The early twentieth century artist John Sloan wrote a book on art and painting titled The Gist of Art; it is a book which should be in every artist’s permanent art library.
For me the most important chapter in the book is “Painting”; specifically, the sub section labeled “The Color Triangle.” Sloan describes the color triangle as follows:

[He] “found the Dudeen color triangle introduced by Charles A. Winter, a very practical color diagram. The triangle represents color mixtures in pigment form more accurately than does the circle.” [page 119; The Gist of Art]

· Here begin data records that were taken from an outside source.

(** [auditLogger.logPaymentEvent(name, req, details)] *)
Definition logPaymentEvent (name : string)
    (details : list (string * AuditField)) : M unit :=
  modify (add_audit (PaymentEvent name details)).

(** The virtual [isAccountLocked]; [now] is what [Date.now()] returns
    when the getter runs. *)
Definition isAccountLocked (now : Date) (e : Employee) : bool :=
  match lockedUntil e with
  | Some t => (now <? t)%Z
  | None => false
  end.

(** Writing a document back: the one with the same [_id] is replaced. *)
Definition replace_employee (e : Employee) (docs : list Employee) : list Employee :=
  map (fun d => if _id d =? _id e then e else d) docs.

(** [this.save()] on a document whose [passwordHash] was not touched: the
    pre-save hook stamps [updatedAt] and returns before hashing. *)
Definition save (now : Date) (e : Employee) : M Employee :=
  let e' := set_updatedAt now e in
  modify (fun w => set_employees (replace_employee e' (employees w)) w) ;;
  ret e'.

(** [employeeSchema.methods.validatePassword] *)
Definition validatePassword (e : Employee) (password : string) : M bool :=
  match argon2_verify (passwordHash e) (password ++ salt e) with
  | Some b => ret b
  | None => throw "Password validation failed"
  end.

Definition maxAttempts : Z := 5.
Definition lockTime : Z := 15 * 60 * 1000.

(** [employeeSchema.methods.incrementFailedAttempts]; one clock reading
    for each [Date.now()] in program order: the lock test, the new
    expiry, the save. *)
Definition incrementFailedAttempts (t_locked t_lock t_save : Date)
    (e : Employee) : M Employee :=
  let e1 :=
    if (maxAttempts <=? failedLoginAttempts e + 1)%Z
       && negb (isAccountLocked t_locked e)
    then set_lockedUntil (Some (t_lock + lockTime)) e
    else e in
  let e2 := set_failedLoginAttempts (failedLoginAttempts e1 + 1) e1 in
  save t_save e2.

(** [employeeSchema.methods.resetFailedAttempts] *)
Definition resetFailedAttempts (t_save : Date) (e : Employee) : M Employee :=
  save t_save (set_lockedUntil None (set_failedLoginAttempts 0 e)).

(** [employeeSchema.methods.updateLastLogin] *)
Definition updateLastLogin (t_now t_save : Date) (e : Employee) : M Employee :=
  save t_save (set_lastLoginAt (Some t_now) e).

(** [findOne({ username, employeeId, isActive: true })] *)
Definition findOne_credentials (u i : string) (docs : list Employee) : option Employee :=
  find (fun d => (username d =? u) && (employeeId d =? i) && Bool.eqb (isActive d) true) docs.

(** [employeeSchema.statics.findByCredentials] *)
Definition findByCredentials (t_now : Date) (u i : string) : M Employee :=
  found <- gets (fun w => findOne_credentials u i (employees w)) ;;
  match found with
  | None => throw "Invalid credentials"
  | Some employee =>
      if isAccountLocked t_now employee
      then throw "Account is temporarily locked due to too many failed attempts"
      else ret employee
  end.

Section RawFilter.

Variable Number_toString : Number -> string.

(** Mongoose's [castString], the cast of a filter value on a String
    path: [null] and [undefined] stay, a number or a boolean becomes its
    text, an array or a plain object fails to cast. *)
Inductive Cast : Type :=
| CastNull
| CastTo (s : string)
| CastError.

Definition castString (v : JsValue) : Cast :=
  match v with
  | JUndefined | JNull => CastNull
  | JBool b => CastTo (if b then "true" else "false")
  | JNumber n => CastTo (Number_toString n)
  | JString s => CastTo s
  | JArray _ | JObject _ => CastError
  end.

Fixpoint cast_each (items : list JsValue) : option (list string) :=
  match items with
  | [] => Some []
  | x :: rest =>
      match castString x, cast_each rest with
      | CastError, _ | _, None => None
      | CastNull, Some texts => Some texts
      | CastTo s, Some texts => Some (s :: texts)
      end
  end.

(** The texts a String path may hold to satisfy [{ path: v }]; [None] is
    a CastError.  Mongoose reads an array as [$in] over its elements,
    each cast as above; [null] matches no employee, the paths being
    required.  An object would be read as query operators: that case is
    left a CastError here, and [login_route] never gets to it
    (an object prints as '[object Object]' or throws, so no pattern
    accepts it). *)
Definition filter_texts (v : JsValue) : option (list string) :=
  match v with
  | JArray items => cast_each items
  | JObject _ => None
  | _ => cast_each [v]
  end.

Definition one_of (texts : list string) (s : string) : bool :=
  existsb (fun t => s =? t) texts.

(** [Employee.findByCredentials(username, employeeId)] on the values of
    the request body.  The message of a CastError is cut to its head;
    Mongoose goes on to name the value and the path. *)
Definition findByCredentials_json (t_now : Date) (u i : JsValue) : M Employee :=
  match filter_texts u, filter_texts i with
  | Some us, Some ids =>
      found <- gets (fun w =>
                 find (fun d => one_of us (username d) && one_of ids (employeeId d)
                                && Bool.eqb (isActive d) true)
                      (employees w)) ;;
      match found with
      | None => throw "Invalid credentials"
      | Some employee =>
          if isAccountLocked t_now employee
          then throw "Account is temporarily locked due to too many failed attempts"
          else ret employee
      end
  | _, _ => throw "Cast to string failed"
  end.

End RawFilter.

(** [Employee.findById(id)]: [undefined] finds nothing, text that is no
    ObjectId throws. *)
Definition Employee_findById (id : option string) : M (option Employee) :=
  match id with
  | None => ret None
  | Some s =>
      match castObjectId s with
      | None => throw "Cast to ObjectId failed"
      | Some oid => gets (fun w => find (fun d => _id d =? oid) (employees w))
      end
  end.

End Model.

(* ================================================================= *)
(** ** models/Transaction (document methods) *)

Section TransactionModel.

Context {L : Libraries}.

Definition replace_transaction (t : Transaction) (docs : list Transaction) : list Transaction :=
  map (fun d => if tx_id d =? tx_id t then t else d) docs.

Definition Transaction_save (t : Transaction) : M Transaction :=
  modify (fun w => set_transactions (replace_transaction t (transactions w)) w) ;;
  ret t.

(** Modelled from the spec: [transaction.markAsVerified()]
    ([models/Transaction] is not among the sources).  Spec, section 4.5:
    on approve, transition to VERIFIED, stamp [verifiedAt]. *)
Definition markAsVerified (now : Date) (t : Transaction) : M Transaction :=
  Transaction_save
    (mkTransaction (tx_id t) (amount t) (currency t) (swiftCode t)
       VERIFIED (Some now) (rejectionReason t)).

(** Modelled from the spec: [transaction.markAsRejected(reason)]
    ([models/Transaction] is not among the sources).  Spec, section 4.5:
    on reject, transition to REJECTED, stamp [rejectionReason]. *)
Definition markAsRejected (reason : string) (t : Transaction) : M Transaction :=
  Transaction_save
    (mkTransaction (tx_id t) (amount t) (currency t) (swiftCode t)
       REJECTED (verifiedAt t) (Some reason)).

(** Modelled from the spec: [transaction.markAsProcessing()]
    ([models/Transaction] is not among the sources).  Spec, section 4.5:
    on success every transaction transitions VERIFIED to PROCESSING. *)
Definition markAsProcessing (t : Transaction) : M Transaction :=
  Transaction_save
    (mkTransaction (tx_id t) (amount t) (currency t) (swiftCode t)
       PROCESSING (verifiedAt t) (rejectionReason t)).

(** [Transaction.findById(id)] *)
Definition Transaction_findById (id : string) : M (option Transaction) :=
  match castObjectId id with
  | None => throw "Cast to ObjectId failed"
  | Some oid => gets (fun w => find (fun t => tx_id t =? oid) (transactions w))
  end.

Fixpoint cast_all (ids : list string) : option (list ObjectId) :=
  match ids with
  | [] => Some []
  | id :: rest =>
      match castObjectId id, cast_all rest with
      | Some o, Some os => Some (o :: os)
      | _, _ => None
      end
  end.

(** The documents a filter [{ _id: { $in: oids }, status: st }] selects. *)
Definition select_in_status (oids : list ObjectId) (st : Status)
    (docs : list Transaction) : list Transaction :=
  filter (fun t => existsb (String.eqb (tx_id t)) oids && Status_eqb (status t) st) docs.

(** [Transaction.find({ _id: { $in: ids }, status: st })] *)
Definition Transaction_find_in_status (ids : list string) (st : Status)
    : M (list Transaction) :=
  match cast_all ids with
  | None => throw "Cast to ObjectId failed"
  | Some oids => gets (fun w => select_in_status oids st (transactions w))
  end.

End TransactionModel.

(* ================================================================= *)
(** ** routes/employees.js *)

Record LoginRequest : Type := mkLoginRequest {
  req_username : option string;
  req_employeeId : option string;
  req_password : option string
}.

(** [const { username, employeeId, password } = req.body] on a body of
    any shape: each property is whatever JSON value was sent. *)
Record RawLoginBody : Type := mkRawLogin {
  raw_username : JsValue;
  raw_employeeId : JsValue;
  raw_password : JsValue
}.

Definition as_value (v : option string) : JsValue :=
  match v with
  | Some s => JString s
  | None => JUndefined
  end.

(** The body of a request whose properties are strings or absent. *)
Definition as_body (req : LoginRequest) : RawLoginBody :=
  mkRawLogin (as_value (req_username req)) (as_value (req_employeeId req))
    (as_value (req_password req)).

(** One clock reading for each [Date.now()] / [new Date()] the login
    route can reach, in program order. *)
Record LoginClock : Type := mkLoginClock {
  lc_lookup : Date;        (* isAccountLocked in findByCredentials *)
  lc_incr_locked : Date;   (* isAccountLocked in incrementFailedAttempts *)
  lc_incr_lock : Date;     (* Date.now() + lockTime *)
  lc_incr_save : Date;
  lc_reset_save : Date;
  lc_lastLogin : Date;     (* new Date() in updateLastLogin *)
  lc_lastLogin_save : Date;
  lc_access : Date;        (* iat of the access token *)
  lc_refresh : Date        (* iat of the refresh token *)
}.

Record RefreshClock : Type := mkRefreshClock {
  rc_verify : Date;        (* the clock jwt.verify compares exp with *)
  rc_access : Date;
  rc_refresh : Date
}.

Record VerifyRequest : Type := mkVerifyRequest {
  params_id : string;
  body_verified : option bool;   (* None: absent or not a boolean *)
  body_notes : option string
}.

Definition is_username_char (c : ascii) : bool :=
  JS.is_lower c || JS.is_upper c || JS.is_digit c
  || Ascii.eqb c "_" || Ascii.eqb c "-".

(** Modelled from the spec: [inputValidation.patterns.username]
    ([middleware/inputValidation] is not among the sources).  Spec,
    section 6: username: [A-Za-z0-9_-]{3,30}; the schema and the login
    form write the same pattern, [/^[a-zA-Z0-9_-]{3,30}$/]. *)
Definition patterns_username (s : string) : bool :=
  JS.test_class is_username_char 3 30 s.

(** [/^[A-Z0-9]{6,10}$/] *)
Definition employeeId_pattern (s : string) : bool :=
  JS.test_class (fun c => JS.is_upper c || JS.is_digit c) 6 10 s.

Section Routes.

Context {L : Libraries}.

Definition error (c : Z) (text : string) : Response :=
  json c (ErrorBody (Text text)).

(** [generateEmployeeToken] *)
Definition generateEmployeeToken (env : Env) (now : Date) (employeeId : string) : Token :=
  jwt_sign (mkPayload employeeId (now / 1000) "employee_access")
    (JWT_SECRET env)
    (mkSignOptions (JS.or_else (JWT_EXPIRES_IN env) "24h")
       "secure-payments-portal" "banking-employees").

(** [generateEmployeeRefreshToken] *)
Definition generateEmployeeRefreshToken (env : Env) (now : Date) (employeeId : string) : Token :=
  jwt_sign (mkPayload employeeId (now / 1000) "employee_refresh")
    (JWT_SECRET env)
    (mkSignOptions (JS.or_else (JWT_REFRESH_EXPIRES_IN env) "7d")
       "secure-payments-portal" "banking-employees").

Definition profile (e : Employee) : EmployeeProfile :=
  mkProfile (_id e) (employeeId e) (fullName e) (username e) (email e)
    (role e) (department e) (lastLoginAt e).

While the chart from Sloan’s book does not show the full range of pigments available today, it provides the basic information upon which the astute artist can build a representation of his newer palette. One innovation could be to create a similar chart using the color index name number now found on artists’ pigments (you will find a complete guide to these numbers in that indispensable tome The Artists’ Handbook by Ralph Mayer).

Mixing_Triangle

My former method of mixing a color was a tedious process of mixing to the exact top color then mixing down with its complement color: a time consuming process which made for very few colors bing put down in a painting session. Now, a series of oranges can be mixed up and down a color chord (e.g., orange to blue which can be understood to be one color) using mars violet and a range between yellow ochre and raw umber: you can see how to mix a color such as mars brown using mars violet and oxide of chromium. The line between two pigments is also a chord.

So, one now can walk into an art store and look at a mixed pigment, such as viridian in acrylics, look at the mixture, purchase the base pigments, go back to your studio, and using the color triangle create the commercial hue and, at the same time, have a greater range of greens.